Exploring Freelancing: The Idea of Freelancing

Rudrank Riyam
5 min readOct 27, 2023

This is a chapter from my book on Exploring Freelancing: https://rudrank.gumroad.com/l/freelance-journey

I still chuckle when I think about it. I have talked about this in numerous podcasts about how I started with iOS development in the first place.

2018, sophomore year of college. I was enjoying my sleek MacBook Air, feeling like the coolest kid on the block. That was until some classmates decided to have fun at my expense. “Hey, bet that fancy MacBook cannot even run a single game our Windows machines can!” they teased. Well, maybe they had a point. But my ego got hurt anyway, and I considered that a challenge.

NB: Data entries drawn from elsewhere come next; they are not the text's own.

(** What the queries answer, for a store whose pointers are all valid: newest
    first for [Messages]; the last [n] in the order they came for [RecentMessages],
    which panics on a negative count; the messages to or from a contact; and whether
    an identifier is stored. *)
Theorem Store_queries h s (ms : list Message) n c id :
  mapM (deref h) (messages s) = Some ms ->
  deref_all h (Messages s) = Some <$> rev ms /\
  (RecentMessages n s = None <-> n < 0) /\
  (forall r, RecentMessages n s = Some r ->
     deref_all h r = Some <$> drop (length ms - Z.to_nat n) ms) /\
  (exists r, MessagesForContact h c s = Some r /\
     mapM (deref h) r = Some (filter (fun m => Sender m = c \/ Recipient m = c) ms)) /\
  HasMessage h id s = Some (bool_decide (id ∈ ID <$> ms)).
Proof.
  intros Hms. pose proof (mapM_deref _ _ _ Hms) as Hall. unfold deref_all in Hall.
  assert (length (messages s) = length ms) as Hlen by by (apply (f_equal length) in Hall; by rewrite !length_fmap in Hall).
  split_and!.
  - unfold deref_all. rewrite Messages_rev.
    change (map (deref h) (rev (messages s)) = map Some (rev ms)).
    rewrite !map_rev. f_equal. exact Hall.
  - rewrite RecentMessages_spec. destruct (Z.ltb_spec n 0); split; done || lia.
  - intros r. rewrite RecentMessages_spec. destruct (n <? 0); intros [= <-].
    unfold deref_all. by rewrite fmap_drop, Hall, Hlen, <- fmap_drop.
  - by apply (contact_loop_spec h c (messages s) ms []).
  - by apply has_loop_spec.
Qed.

Lemma Store_queries_witness :
  HasMessage sample_heap "x" sample_store = Some false.
Proof.
  exact (proj2 (proj2 (proj2 (proj2
    (Store_queries sample_heap sample_store [set_Recipient "p1" zeroMessage] 1 "p1" "x" eq_refl))))).
Defined.
Lemma recv_loop_ok E k i w rest ps meta l pid s t :
  receives_well E -> (forall i d, ps !! i = Some d -> streamPacket_ok (chunkPacket meta (Z.of_nat i) d)) ->
  md_ChunkCount meta = Z.of_nat (length ps) -> (i + k = length ps)%nat ->
  chunk_wire meta i (drop i ps) = Some w ->
  objs (mgr s) !! l = Some t -> has_chunks ps i (t_Chunks t) ->
  exists s' t', recv_loop E k i (w ++ rest) meta l pid s = (s', None) /\
    objs (mgr s') !! l = Some t' /\ has_chunks ps (length ps) (t_Chunks t') /\
    t_Metadata t' = t_Metadata t /\ t_OutputPath t' = t_OutputPath t /\
    keeps (mgr s) (mgr s') /\ files s' = files s.
Proof.
  intros (_ & _ & Hb) Hpk Hcount. revert i w s t.
  induction k as [|k IH]; intros i w s t Hi Hw Hl Hh; cbn [recv_loop].
  { exists s, t. rewrite Nat.add_0_r in Hi. subst i. split_and!; [done.. | apply keeps_refl | done]. }
  destruct (lookup_lt_is_Some_2 ps i) as [d Hd]; [lia |].
  rewrite (drop_S _ _ _ Hd) in Hw. cbn [chunk_wire] in Hw.
  destruct (packetLine (chunkPacket meta (Z.of_nat i) d)) as [line|] eqn:Hline; [| done].
  cbn [mbind option_bind] in Hw.
  destruct (chunk_wire meta (S i) (drop (S i) ps)) as [w'|] eqn:Hw'; [| done]. injection Hw as <-.
  rewrite <- app_assoc, (readPacket_line _ _ _ (Hpk _ _ Hd) Hline). simpl p_Chunk. simpl p_Type.
  cbn [fc_ChunkIdx fc_Size fc_Data chunkPacket bool_decide].
  rewrite bool_decide_eq_true_2 by done. simpl negb. rewrite Hcount, Z.eqb_refl.
  rewrite (proj2 (Z.ltb_ge (Z.of_nat i) 0)), (proj2 (Z.leb_gt _ _)) by lia. simpl orb. simpl negb.
  cbv iota.
  destruct (Hb i (mgr s) l) as (_ & _ & _ & Ht). rewrite Hl in Ht.
  destruct (objs (fe_intr E i (mgr s)) !! l) as [t1|] eqn:Hl1; [| done].
  injection Ht as Hmd _ Hrc Hch Hop _.
  match goal with |- context [recv_loop E k (S i) _ meta l pid ?s1] => set (s2 := s1) end.
  assert (exists t2, objs (mgr s2) !! l = Some t2 /\ t_Metadata t2 = t_Metadata t /\
    t_OutputPath t2 = t_OutputPath t /\ has_chunks ps (S i) (t_Chunks t2)) as (t2 & Hl2 & Hm2 & Ho2 & Hh2).
  { eexists. split; [by apply upd_lookup |]. cbn. split_and!; [done.. |].
    intros j d' Hj Hd'. destruct (decide (j = i)) as [->|].
    - rewrite lookup_insert_eq. eexists. split; [done |]. simpl. congruence.
    - rewrite lookup_insert_ne by lia. rewrite Hch. apply Hh; [lia | done]. }
  destruct (IH (S i) w' s2 t2) as (s' & t' & -> & H1 & H2 & H3 & H4 & H5 & H6); [lia | done.. |].
  exists s', t'. split_and!; [done.. | congruence | congruence | | by rewrite H6].
  eapply keeps_trans; [| exact H5]. subst s2. simpl.
  eapply keeps_trans; [by apply keeps_benign | apply keeps_upd].
Qed.

Lemma write_chunks_ok E k i ps chunks out :
  receives_well E -> has_chunks ps (length ps) chunks -> (i + k = length ps)%nat ->
  write_chunks E k i chunks out = (out ++ concat (drop i ps), None).
Proof.
  intros (_ & Hw & _) Hh. revert i out. induction k as [|k IH]; intros i out Hi; cbn [write_chunks].
  - rewrite drop_ge by lia. by rewrite app_nil_r.
  - destruct (lookup_lt_is_Some_2 ps i) as [d Hd]; [lia |].
    destruct (Hh i d) as (ch & -> & Hch); [lia | done |].
    rewrite Hw, IH, (drop_S _ _ _ Hd) by lia. simpl. by rewrite Hch, app_assoc.
Qed.
End Loops.

(** ** Whole transfers *)

Section Whole.

(** The packets of a transfer survive if its metadata does. *)
Lemma meta_packet_ok meta : FileMetadata_ok meta -> streamPacket_ok (mkPacket "meta" (Some meta) None).
Proof. intros Hm. split; [reflexivity | by split]. Qed.

Lemma chunk_packets_ok meta content k :
  FileMetadata_ok meta -> blen content < 2 ^ 62 ->
  (k = 0 \/ ((k - 1) * chunk_size < length content))%nat ->
  forall j d, pieces k chunk_size content !! j = Some d ->
    streamPacket_ok (chunkPacket meta (Z.of_nat j) d).
Proof.
  intros (H1 & _ & _ & _ & H5 & _) Hb Hk j d Hj. pose proof chunk_size_pos as Hc.
  assert (length d <= length content)%nat as Hd by by eapply pieces_length.
  apply lookup_lt_Some in Hj as Hjk. rewrite length_pieces in Hjk. unfold blen in *.
  assert (j <= length content)%nat by nia.
  assert (is_int64 (Z.of_nat j) /\ is_int64 (Z.of_nat (length d))) as [Hj1 Hj2] by (split; int_lia).
  split; [reflexivity |]. split; [exact I |]. exact (conj H1 (conj Hj1 (conj H5 Hj2))).
Qed.

Lemma mime_utf8 name : utf8 (detectMimeType name).
Proof. unfold detectMimeType. by repeat case_match. Qed.

Lemma chunkCountOf_int64 (content : bytes) :
  blen content < 2 ^ 62 -> is_int64 (chunkCountOf (blen content)).
Proof.
  intros Hb. destruct (chunkCountOf_bounds content Hb) as (k & -> & Hk1 & Hk2).
  pose proof chunk_size_pos. unfold blen in *.
  assert (k <= S (length content))%nat by nia. int_lia.
Qed.

(** The metadata [SendFile] announces. *)
Lemma sent_meta_ok fid name content host nick recipient now :
  utf8 fid -> utf8 name -> blen content < 2 ^ 62 -> utf8 host -> utf8 nick -> utf8 recipient ->
  is_int64 now ->
  FileMetadata_ok (mkMeta fid name (blen content) (detectMimeType name)
    (chunkCountOf (blen content)) host nick recipient now).
Proof.
  intros H1 H2 Hb H3 H4 H5 H6. pose proof (chunkCountOf_int64 content Hb) as Hc.
  assert (is_int64 (blen content)) by (pose proof (blen_nonneg content); int_lia).
  pose proof (mime_utf8 name). unfold FileMetadata_ok. simpl. tauto.
Qed.

Lemma complete_status l msg fid s :
  transfers (mgr s) !! fid = Some l -> is_Some (objs (mgr s) !! l) ->
  t_Status <$> GetTransfer fid (mgr (completeTransfer l msg s)) = Some StatusComplete.
Proof.
  intros Hf [t Ht]. unfold GetTransfer. simpl. rewrite Hf. simpl.
  by rewrite list_lookup_alter_eq, Ht.
Qed.

Lemma track_lookup fid t m l m' :
  track fid t m = (l, m') ->
  transfers m' !! fid = Some l /\ objs m' !! l = Some t /\ hostID m' = hostID m /\
  incomingDir m' = incomingDir m.
Proof.
  intros [= <- <-]. simpl. rewrite lookup_insert_eq. split_and!; try done.
  by rewrite list_lookup_middle.
Qed.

Instead of sulking, I thought, “What could this MacBook do that their Windows machine cannot?” That is when I stumbled upon iOS development and an Udemy course by Angela Yu. The more I got into it, the more I felt like I had found my thing. An escape from reality instead of boring college courses. Writing in the Swift language felt flawless. Late nights were spent exploring the courses and tinkering with baby apps for the thrill.

I bumped into this senior who was doing something called as freelancing — someone whose Google Chrome had numerous tabs with the names of sites like Fiverr and Upwork. He was hustling, making some good dollars on the side by offering his Alexa skills. For me, he was living proof that fun hobbies could also bring in the money to help me get my next materialistic need: a MacBook Pro.

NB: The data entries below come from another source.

(** The nonce is the first 48 digits of what is sent. *)
Lemma Encrypt_nonce nonce text :
  blen nonce = NonceSize ->
  @slice_to CryptoError (str_bytes (Hex.EncodeToString (nonce ++ text))) 48 = Ret (Hex.encode_bytes nonce).
Proof.
  intros Hn. unfold Hex.EncodeToString. rewrite str_bytes_str, Hex.encode_app.
  apply slice_to_app. unfold blen, NonceSize in *. rewrite Hex.encode_length. lia.
Qed.

Lemma GenerateKeypair_inv e kp :
  GenerateKeypair e = Ret kp ->
  exists e', kp = mkKeypair (box_GenerateKey e').1 (box_GenerateKey e').2.
Proof.
  unfold GenerateKeypair. intros (e' & _ & H)%bind_Ret_inv. exists e'.
  destruct (box_GenerateKey e'). by injection H as <-.
Qed.

(** Reading back a table of keys in hex. *)
Lemma load_entries keys :
  map_Forall (fun _ k => length k = 32%nat) keys ->
  map_fold load_entry ∅ (Hex.EncodeToString <$> keys) = keys.
Proof.
  rewrite map_fold_fmap. intros Hk.
  apply (map_fold_weak_ind (fun r m => map_Forall (fun _ k => length k = 32%nat) m -> r = m)
    (fun p k r => load_entry p (Hex.EncodeToString k) r) ∅); [done | | exact Hk].
  intros p k m r Hp IH Hm. apply map_Forall_insert in Hm as [Hlen Hm]; [| done].
  unfold load_entry. rewrite decode32_encode by done. by rewrite IH.
Qed.

(** Keys in hex can be written as JSON. *)
Lemma keypair_json_ok pub priv :
  json_valid (mkKeypairFile (Hex.EncodeToString pub) (Hex.EncodeToString priv)).
Proof. split; apply hex_utf8. Qed.

Lemma known_json_ok (keys : gmap string bytes) :
  (forall p, is_Some (keys !! p) -> utf8 p) ->
  json_valid (mkKnownKeysFile (Hex.EncodeToString <$> keys)).
Proof.
  intros Hp p x. simpl. rewrite lookup_fmap_Some. intros (k & <- & Hk).
  split; [apply Hp; by exists k | apply hex_utf8].
Qed.
End Keys.

Lemma sample_coherent {N : NaCl} e p k : coherent (sample_manager e p k).
Proof. by intros q k' Hq. Qed.

(** ** Properties *)

Section Properties.
Context {N : NaCl}.

(** C7: what the sender encrypts for a recipient the recipient decrypts: two managers
    that know each other's public keys, with caches that agree with their key tables,
    turn any payload into a message marked as encrypted, with the nonce it was sealed
    with, and back into the original payload with the marks removed. *)
Theorem e2e_roundtrip `{!NaClLaw} ea eb ma mb nonce msg :
  GenerateKeypair ea = Ret (mg_Keypair ma) -> GenerateKeypair eb = Ret (mg_Keypair mb) ->
  knownKeys ma !! Recipient msg = Some (PublicKey (mg_Keypair mb)) ->
  knownKeys mb !! Sender msg = Some (PublicKey (mg_Keypair ma)) ->
  coherent ma -> coherent mb -> length nonce = 24%nat ->
  Recipient msg <> EmptyString -> Sender msg <> EmptyString ->
  exists sealed ma' mb',
    EncryptMessage nonce msg ma = (Ret sealed, ma') /\
    IsEncrypted sealed = true /\ Nonce sealed = Hex.EncodeToString nonce /\
    DecryptMessage id id sealed mb
    = (Ret (set_crypto (Payload msg) EmptyString EmptyString msg), mb').
Proof.
  intros (ea' & Ha)%GenerateKeypair_inv (eb' & Hb)%GenerateKeypair_inv Hka Hkb Hca Hcb Hn Hr Hs.
  assert (blen nonce = NonceSize) as Hbn by (unfold blen; by rewrite Hn).
  destruct (GetSharedKey_coherent (Recipient msg) ma Hca) as (_ & Ha2 & _ & Ha4).
  destruct (GetSharedKey_coherent (Sender msg) mb Hcb) as (_ & _ & _ & Hb4).
  rewrite Hka, Ha, Hb in Ha4. rewrite Hkb, Ha, Hb in Hb4.
  unfold EncryptMessage. rewrite bool_decide_eq_false_2 by done.
  destruct (GetSharedKey (Recipient msg) ma) as [r ma']. simpl in Ha2, Ha4. subst r.
  set (key := SharedSecret _ _). unfold Encrypt. rewrite ReadRandom_exact by done. cbn [mbind outcome_bind].
  rewrite Encrypt_nonce by done. cbn [mbind outcome_bind].
  destruct (KeyID_ok (mg_Keypair ma')) as [kid Hkid]; [rewrite Ha2, Ha; apply key_lengths |].
  unfold MyKeyID. rewrite Hkid. cbn [mbind outcome_bind]. set (sealed := set_crypto _ _ _ msg).
  assert (IsEncrypted sealed = true) as He.
  { unfold IsEncrypted. simpl. rewrite bool_decide_eq_false_2; [done |].
    intros E. apply (f_equal str_bytes) in E. rewrite str_bytes_str in E.
    apply (f_equal length) in E. rewrite Hex.encode_length, Hn in E. done. }
  eexists sealed, _, (decryption_key id id (Sender msg) mb).2.
  split; [reflexivity |]. split; [exact He |]. split; [reflexivity |].
  unfold DecryptMessage. rewrite He. cbn [negb]. change (Sender sealed) with (Sender msg).
  rewrite bool_decide_eq_false_2 by done.
  destruct (decryption_key_coherent (Sender msg) mb Hcb) as [_ Hk]. rewrite Hb4 in Hk.
  destruct (decryption_key id id (Sender msg) mb) as [r mb']. simpl in Hk. subst r.
  match goal with |- context [Decrypt _ ?k] => assert (k = key) as -> by apply ecdh end.
  simpl Payload. rewrite Decrypt_Encrypt by done. simpl. by rewrite bytes_str_bytes.
Qed.

(** C11: the cache of derived keys agrees with the key table.  A new manager's does;
    looking a key up, setting or importing one, a key exchange and encrypting keep it
    so; so does decrypting, if the goroutines that interrupt it do and none of them
    replaces the sender's key in its last gap, and reading the table from disk again,
    unless that changes the key of a cached peer.  A lookup answers from the present
    public key. *)
Theorem cache_coherence m d peer key hex entropy spare msg :
  (forall dataDir e m' d', NewManager dataDir e d = (Ret m', d') -> coherent m') /\
  (coherent m ->
   (coherent (GetSharedKey peer m).2 /\
    forall k, (GetSharedKey peer m).1 = Ret k -> exists pub, knownKeys m !! peer = Some pub /\
      k = SharedSecret (PrivateKey (mg_Keypair m)) pub) /\
   coherent (SetPeerKey peer key m d).1.2 /\
   coherent (ImportKeyFromHex peer hex m d).1.2 /\
   (forall m' d', HandleKeyExchangeMessage spare msg m d = Ret (m', d') -> coherent m') /\
   coherent (EncryptMessage entropy msg m).2 /\
   (forall intr1 intr2, undisturbed (Sender msg) intr1 intr2 ->
      coherent (DecryptMessage intr1 intr2 msg m).2) /\
   ((forall p, is_Some (sharedCache m !! p) -> knownKeys (LoadKnownKeys d m).2 !! p = knownKeys m !! p) ->
      coherent (LoadKnownKeys d m).2)).
Proof.
  split; [intros; by eapply coherent_empty, NewManager_empty |].
  intros Hc. destruct (GetSharedKey_coherent peer m Hc) as (H1 & _ & _ & H4). split_and!.
  - done.
  - rewrite H4. intros k. destruct (knownKeys m !! peer) as [pub|]; [| done].
    intros [= <-]. by exists pub.
  - by apply SetPeerKey_coherent.
  - unfold ImportKeyFromHex. destruct (decode32 _ hex); [by apply SetPeerKey_coherent | done..].
  - intros m' d'. unfold HandleKeyExchangeMessage.
    destruct (json_unmarshal _) as [p|]; [| done]. destruct (Hex.DecodeString _) as [b| |]; try done.
    intros (b' & _ & Hk)%bind_Ret_inv.
    pose proof (SetPeerKey_coherent (Sender msg) (copy32 b') m d Hc) as [Hs _].
    destruct (SetPeerKey _ _ m d) as [[e m2] d2]. by injection Hk as <- <-.
  - unfold EncryptMessage. destruct (bool_decide _); [done |].
    pose proof (GetSharedKey_coherent (Recipient msg) m Hc) as [Hs _].
    by destruct (GetSharedKey (Recipient msg) m) as [[] m'].
  - intros intr1 intr2 Hi. unfold DecryptMessage. destruct (negb _); [done |]. destruct (bool_decide _); [done |].
    pose proof (decryption_key_undisturbed (Sender msg) intr1 intr2 m Hc Hi) as Hs.
    by destruct (decryption_key intr1 intr2 (Sender msg) m) as [[] m'].
  - by apply LoadKnownKeys_coherent.
Qed.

That was an eye-opener. My MacBook might not have played games as theirs did, but it sure played a different kind — a game that could potentially set the stage for my future!

The Learning Curve

When I first dipped my toes into iOS development, I was lost. The course I started with was comparatively easy initially, so I stopped going to college and binged the videos, locking myself around the four walls. A lot of code and mistakes, and nights where I would find myself staring blankly at my MacBook screen or a single error mocking me for hours. Syntax ones, logical ones, you name it, and I probably made that mistake. So much banging my head on the network calls and APIs, UI constraints, and everything in between.

However, every time I felt like giving up, I remembered the jests of my classmates. Call it spite-driven development. Each hurdle taught me something new; with every mistake, I wanted to improve at making apps.

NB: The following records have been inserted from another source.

(* ===== verification/DaemonSpec.v ===== *)
(** * What the daemon keeps of the messages it receives

    An incoming message is stored once, whatever the bridge then does with the shared
    object; and since the object is shared, what the bridge decrypts is what the next
    backup writes. *)

From S2P Require Import Prelude Float64 Json GoJson Message MessageJson Heap Routing Store StoreSpec.
From S2P Require Import FileTransfer Crypto WireJson FileTransferSpec Mesh MeshSpec Sos.
From S2P Require Import Bridge CryptoSpec BridgeSpec BridgeLogic BridgeFrames Daemon.

(** ** Vocabulary *)

(** The identifiers of the shared messages, in order of creation. *)
Definition ids_are (ids : list string) (w : World) : Prop := ID <$> hp w = ids.

(** The stored messages. *)
Definition stored (d : Daemon) : option (list Message) := mapM (deref (d_heap d)) (messages (d_store d)).

Definition sample_daemon (b : Bridge) : Daemon := mkDaemon "B" "bob" New b [] true.

(** ** The bridge keeps identifiers *)

Section Handlers.
Context {N : NaCl}.
Context (pid_String pid_ShortString : peerID -> string) (peer_Decode : string -> option peerID).
Context (E : BEnv).

Section Ids.
Context (me : string) (ids : list string).
Abbreviation J := (ids_are ids).

Lemma y_read_id l : yields J (read l) (fun m => ids !! l = Some (ID m)).
Proof.
  intros w m w' HJ H. unfold read in H. destruct (hp w !! l) as [m0|] eqn:Hm; [| done].
  injection H as <- <-. split; [done |]. unfold ids_are in HJ. by rewrite <- HJ, list_lookup_fmap, Hm.
Qed.

Lemma y_overwrite l m : ids !! l = Some (ID m) -> yields J (write l (fun _ => m)) any.
Proof.
  intros Hl w ? ? HJ [= <- <-]. split; [| done]. unfold ids_are in *. cbn [hp]. rewrite <- HJ.
  apply list_eq. intros i. unfold modify. rewrite !list_lookup_fmap, list_lookup_alter.
  case_decide as Hi; [subst i | done]. rewrite <- HJ, list_lookup_fmap in Hl.
  destruct (hp w !! l) as [m0|]; [| done]. cbn in *. congruence.
Qed.

Lemma y_ask_ids {A} (f : nat -> A) : yields J (ask f) any.
Proof. by intros w ? ? HJ [= <- <-]. Qed.

Lemma DecryptMessage_ID i1 i2 msg m plain m' :
  DecryptMessage i1 i2 msg m = (Ret plain, m') -> ID plain = ID msg.
Proof.
  unfold DecryptMessage. case_match; [done |]. case_match; [done |].
  destruct (decryption_key _ _ _ _) as [[key | |] m1]; [| done..]. intros [= H1 _].
  apply bind_Ret_inv in H1 as (? & _ & [= <-]). done.
Qed.
#[local] Hint Resolve y_read_id y_overwrite y_ask_ids : yields.

Lemma y_HandleIncomingSOS intr l :
  yields (fun s => J (base s)) (HandleIncomingSOS pid_String peer_Decode (be_mesh E) intr l) any.
Proof. unfold HandleIncomingSOS, new_alert, now. yield. Qed.

Lemma y_HandleDeliveryAck msg : yields (fun s => J (base s)) (HandleDeliveryAck msg) any.
Proof. unfold HandleDeliveryAck. yield. Qed.
#[local] Hint Resolve y_HandleIncomingSOS y_HandleDeliveryAck : yields.

Lemma y_decrypt l : yields (named_world me J) (decrypt pid_String pid_ShortString E l) any.
Proof.
  unfold decrypt. yield.
  match goal with H : DecryptMessage _ _ _ _ = _ |- _ => apply DecryptMessage_ID in H end.
  match goal with H : ID _ = ID _ |- _ => rewrite <- H in * end. eauto with yields.
Qed.
#[local] Hint Resolve y_decrypt : yields.

Lemma y_handleMeshMessage l :
  yields (named_world me J) (handleMeshMessage pid_String pid_ShortString peer_Decode E l) any.
Proof. unfold handleMeshMessage, present. yield. Qed.

End Ids.

Lemma handleMeshMessage_ids l b b' :
  handleMeshMessage pid_String pid_ShortString peer_Decode E l b = Some (tt, b') ->
  ID <$> hp (world b') = ID <$> hp (world b).
Proof.
  intros H. assert (named_world (br_peerID b) (ids_are (ID <$> hp (world b))) b) as H0 by done.
  eapply y_handleMeshMessage in H; [| exact H0]. apply H.
Qed.

Lemma deref_ids (h h' : list Message) (ps : list ptr) (ms : list Message) : ID <$> h' = ID <$> h -> mapM (deref h) ps = Some ms ->
  exists ms', mapM (deref h') ps = Some ms' /\ ID <$> (ms' : list Message) = ID <$> ms.
Proof.
  intros Hids. revert ms. induction ps as [|p ps IH]; intros ms; cbn; [intros [= <-]; by exists [] |].
  destruct (deref h p) as [m|] eqn:Hm; [| done]. cbn.
  destruct (mapM (deref h) ps) as [ms0|] eqn:Hps; [| done]. intros [= <-].
  destruct (IH ms0 eq_refl) as (ms1 & -> & Heq). destruct p as [l|]; [| done]. cbn in Hm |- *.
  assert ((ID <$> h') !! l = Some (ID m)) as Hl by (by rewrite Hids, list_lookup_fmap, Hm).
  rewrite list_lookup_fmap in Hl. destruct (h' !! l) as [m'|]; [| done]. cbn in *.
  exists (m' :: ms1). split; [done |]. cbn. congruence.
Qed.

(** ** The daemon's handler *)

Lemma on_mesh_ask {A} (f : nat -> A) b : exists a b',
  on_mesh pid_String pid_ShortString (ask f) b = Some (a, b') /\
  world b' = mkWorld (node (world b)) (hp (world b)) (tasks (world b)) (trace (world b)) (S (Mesh.step (world b))) /\
  br_started b' = br_started b /\ br_e2e b' = br_e2e b.
Proof.
  unfold on_mesh, ask. cbn [trace]. rewrite drop_all. by eexists _, _.
Qed.

(** The bridge after a handler of the daemon: only the node's clock was read. *)
Record same_bridge (b b' : Bridge) : Prop := mkSame {
  sb_heap : hp (world b') = hp (world b);
  sb_started : br_started b' = br_started b;
  sb_e2e : br_e2e b' = br_e2e b
}.

Lemma handleIncoming_spec l msg ms d :
  d_heap d !! l = Some msg -> stored d = Some ms ->
  exists d', handleIncomingMessage pid_String pid_ShortString E l d = Some (tt, d') /\
    same_bridge (d_bridge d) (d_bridge d') /\
    d_store d' = (if decide (ID msg ∈ ID <$> ms) then d_store d else SaveMessage (Some l) (d_store d)).
Proof.
  intros Hl Hms.
  assert (on_node pid_String pid_ShortString (read l) d = Some (msg, d)) as Hread.
  { unfold on_node. rewrite (on_mesh_read _ _ l _ msg Hl), drop_all. destruct d. unfold print_lines. cbn.
    by rewrite app_nil_r. }
  unfold handleIncomingMessage, mbind, DM_bind. rewrite Hread. cbn [dget].
  unfold HasMessage. rewrite (has_loop_spec _ _ _ _ Hms).
  destruct (decide (ID msg ∈ ID <$> ms)) as [Hin | Hin];
    [rewrite bool_decide_true by done | rewrite bool_decide_false by done].
  - exists d. by split_and!.
  - cbn [dupdate]. destruct (0 <? Timestamp msg).
    + unfold on_node. cbn [d_bridge set_store].
      destruct (on_mesh_ask (clock (be_mesh E)) (d_bridge d)) as (t & b' & -> & Hw & Hst & He).
      eexists. split; [reflexivity |]. split; [| done].
      split; [change (hp (world b') = hp (world (d_bridge d))); by rewrite Hw | done | done].
    + eexists. split; [reflexivity |]. by split.
Qed.

(** C20: a message from the mesh is stored exactly if none with its identifier is:
    whatever the bridge does with the object afterwards, the stored messages keep
    their identifiers, and if those were distinct they stay so. *)
Theorem incoming_stored_once l msg ms d d' :
  d_heap d !! l = Some msg -> stored d = Some ms ->
  OnMessage pid_String pid_ShortString peer_Decode E l d = Some (tt, d') ->
  exists ms', stored d' = Some ms' /\
    ID <$> ms' = (ID <$> ms) ++ (if decide (ID msg ∈ ID <$> ms) then [] else [ID msg]) /\
    messages (d_store d')
      = messages (d_store d) ++ (if decide (ID msg ∈ ID <$> ms) then [] else [Some l]) /\
    (NoDup (ID <$> ms) -> NoDup (ID <$> ms')).
Proof.
  intros Hl Hms H. destruct (handleIncoming_spec l msg ms d Hl Hms) as (d1 & Hin & Hb & Hs).
  unfold OnMessage, mbind, DM_bind in H. rewrite Hin in H. cbn [dget] in H.
  assert (ID <$> d_heap d' = ID <$> d_heap d /\ d_store d' = d_store d1) as [Hids Hst].
  { unfold d_heap. change (ID <$> hp (world (d_bridge d')) = ID <$> hp (world (d_bridge d)) /\ d_store d' = d_store d1).
    rewrite <- (sb_heap _ _ Hb). destruct (br_started (d_bridge d1)); [| by injection H as <-].
    unfold on_bridge in H. destruct (handleMeshMessage _ _ _ _ _ _) as [[[] b']|] eqn:Hm; [| done].
    injection H as <-. split; [by eapply handleMeshMessage_ids | done]. }
  unfold stored. rewrite Hst, Hs.
  destruct (deref_ids (d_heap d) (d_heap d') _ _ Hids Hms) as (ms' & Hms' & Heq).
  assert (forall x : string, x ∉ ID <$> ms -> NoDup (ID <$> ms) -> NoDup ((ID <$> ms) ++ [x])) as Hnd.
  { intros x Hx Hn. apply NoDup_app. split_and!; [done | set_solver | apply NoDup_singleton]. }
  case_decide as Hdup; cbn [messages SaveMessage].
  - exists ms'. rewrite !app_nil_r. split_and!; [done.. |]. by rewrite Heq.
  - assert ((ID <$> d_heap d') !! l = Some (ID msg)) as Hid by (rewrite Hids, list_lookup_fmap; unfold d_heap in *; by rewrite Hl).
    rewrite list_lookup_fmap in Hid. destruct (d_heap d' !! l) as [m'|] eqn:Hl'; [| done].
    exists (ms' ++ [m']). cbn in Hid. injection Hid as Hid. rewrite fmap_app, Heq. cbn [fmap list_fmap].
    split_and!; [| by rewrite Hid | done | rewrite Hid; auto].
    apply mapM_Some. apply mapM_Some in Hms'. apply Forall2_app; [done |]. by constructor.
Qed.

End Handlers.

Lemma sample_incoming : exists d',
  @OnMessage toy_box sample_str sample_str sample_decode sample_benv 0
    (sample_daemon (set_flags true false sample_sealed)) = Some (tt, d').
Proof. eexists. vm_compute. reflexivity. Qed.

Lemma incoming_stored_once_witness : exists d' ms',
  @OnMessage toy_box sample_str sample_str sample_decode sample_benv 0
    (sample_daemon (set_flags true false sample_sealed)) = Some (tt, d') /\
  stored d' = Some ms' /\ ID <$> ms' = [ID sealed].
Proof.
  destruct sample_incoming as [d' H].
  destruct (@incoming_stored_once toy_box sample_str sample_str sample_decode sample_benv 0 sealed []
    (sample_daemon (set_flags true false sample_sealed)) d' eq_refl eq_refl H) as (ms' & Hms & Hids & _).
  exists d', ms'. split; [exact H | split; [exact Hms | exact Hids]].
Defined.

Did I feel like giving up? Absolutely. More times than I would like to admit. But you know that the thing about hitting rock bottom is that you can only go up from there. Each setback became a stepping stone, each frustration more of a lesson.

If I wanted to freelance like my senior, I had to persist, and I realised creating apps for Apple devices was fun if I was paid handsomely for it.

Tapping the Resources

Angela Yu’s Udemy course was my starting point, but I slowly moved to more books and courses to explore. I picked up “The Swift Programming Language” by Apple Inc. It is the bible for Swift language used to develop Apple Platforms. Easy to understand and direct. I can spend hours crafting a better solution or search on my best friend: Stack Overflow. Someone there solved it, so sometimes it is not worth reinventing the wheel.

The Reality Check

After setting myself on many different freelancing accounts, I found myself mostly glued to the screen instead of college assignments, mindlessly refreshing the screen in anticipation of that first gig offer after applying to endless contracts. It felt like standing in a virtual auditorium, resume in hand, waiting for someone to call me onto the stage.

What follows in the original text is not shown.